**Work to complete:** This task calls for copying every line of the records that includes the word "destruct".

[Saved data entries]
>>>>>
Lemma ustrlen_spec r ents n : forall p, match ustrlen r ents p n with
  | Some k => 0 <= k < Z.of_nat n /\ ubyte r ents (p + k) = 0 /\ forall j, 0 <= j < k -> ubyte r ents (p + j) <> 0
  | None => forall j, 0 <= j < Z.of_nat n -> ubyte r ents (p + j) <> 0 end.
Proof.
  induction n as [|n IH]; intros p; cbn [ustrlen]; [lia|]. case_bool_decide as Hb.
  - rewrite Z.add_0_r. split_and!; [lia|lia|done|lia].
  - specialize (IH (p + 1)). assert (forall j, 0 < j -> p + 1 + (j - 1) = p + j) as Hs by lia.
    destruct (ustrlen r ents (p + 1) n) as [k|]; cbn [fmap option_fmap option_map].
    + destruct IH as (Hk & Hz & Hj). split_and!; [lia|lia| |].
      * by replace (p + Z.succ k) with (p + 1 + k) by lia.
      * intros j Hr. destruct (decide (j = 0)) as [->|]; [by rewrite Z.add_0_r|]. rewrite <- Hs by lia. apply Hj. lia.
    + intros j Hr. destruct (decide (j = 0)) as [->|]; [by rewrite Z.add_0_r|]. rewrite <- Hs by lia. apply IH. lia.
Qed.

Lemma wp_fetchstr_loop (Q : option Z -> kernel T -> Prop) s cur v pr tabs ents pp n : uready s cur v pr tabs ents ->
  forall p, 0 <= p -> p + Z.of_nat n = p_sz pr -> Q ((fun k => p - pp + k) <$> ustrlen (ram (mem s)) ents p n) s ->
  wp (fetchstr_loop (p_pgdir pr) n p pp) Q s.
Proof using kend_ok.
  intros Hu. revert Q. induction n as [|n IH]; intros Q p Hp Hn HQ; cbn [fetchstr_loop ustrlen] in *; [by wp_step|]. wp_step.
  eapply (wp_load8 kend kend_ok); [apply Hu|lia|]. case_bool_decide as Hb.
  - wp_step. cbn in HQ. by rewrite Z.add_0_r in HQ.
  - apply IH; [lia|lia|]. destruct (ustrlen _ _ (p + 1) n); cbn in *; [|done].
    by replace (p + 1 - pp + z) with (p - pp + Z.succ z) by lia.
Qed.
End syscall.

(** C27: [argptr] gives the kernel a pointer exactly when the argument lies
    inside the process and the whole block does, for every stack pointer, every
    argument and every size, also where the sums wrap; the kernel can then read
    the block through the page table, and finds the bytes of the process. *)
Theorem argptr_safe {T} `{Journal T} kend (s : kernel T) cur v pr tabs ents n size : KERNBASE < kend ->
  uready kend s cur v pr tabs ents -> size < 2 ^ 31 ->
  wp (argptr n size) (fun r s' => calm s' cur v /\
    r = (if decide (arg_addr pr n + 4 <= p_sz pr /\ 0 <= size /\ arg_word s ents pr n < p_sz pr /\
                    arg_word s ents pr n + size <= p_sz pr) then Some (arg_word s ents pr n) else None) /\
    forall p, r = Some p -> wp (user_read p size) (fun l s'' => l = umem (ram (mem s)) ents p (Z.to_nat size)) s') s.
Proof.
  intros He Hu Hs. eapply wp_argptr; [done|done|done|]. intros s' Hu' E. split_and!; [apply Hu'|done|].
  intros p Hp. destruct (decide _) as [(_ & Hs0 & Hp1 & Hp2)|]; [|done]. injection Hp as <-.
  eapply (wp_user_read kend He); [exact Hu'|apply u32_range|done|done|]. intros s'' _ _. by rewrite E.
Qed.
<<<<<
**Answer space:**
    destruct (ustrlen r ents (p + 1) n) as [k|]; cbn [fmap option_fmap option_map].
    + destruct IH as (Hk & Hz & Hj). split_and!; [lia|lia| |].
      * intros j Hr. destruct (decide (j = 0)) as [->|]; [by rewrite Z.add_0_r|]. rewrite <- Hs by lia. apply Hj. lia.
    + intros j Hr. destruct (decide (j = 0)) as [->|]; [by rewrite Z.add_0_r|]. rewrite <- Hs by lia. apply IH. lia.
  - apply IH; [lia|lia|]. destruct (ustrlen _ _ (p + 1) n); cbn in *; [|done].
  intros p Hp. destruct (decide _) as [(_ & Hs0 & Hp1 & Hp2)|]; [|done]. injection Hp as <-.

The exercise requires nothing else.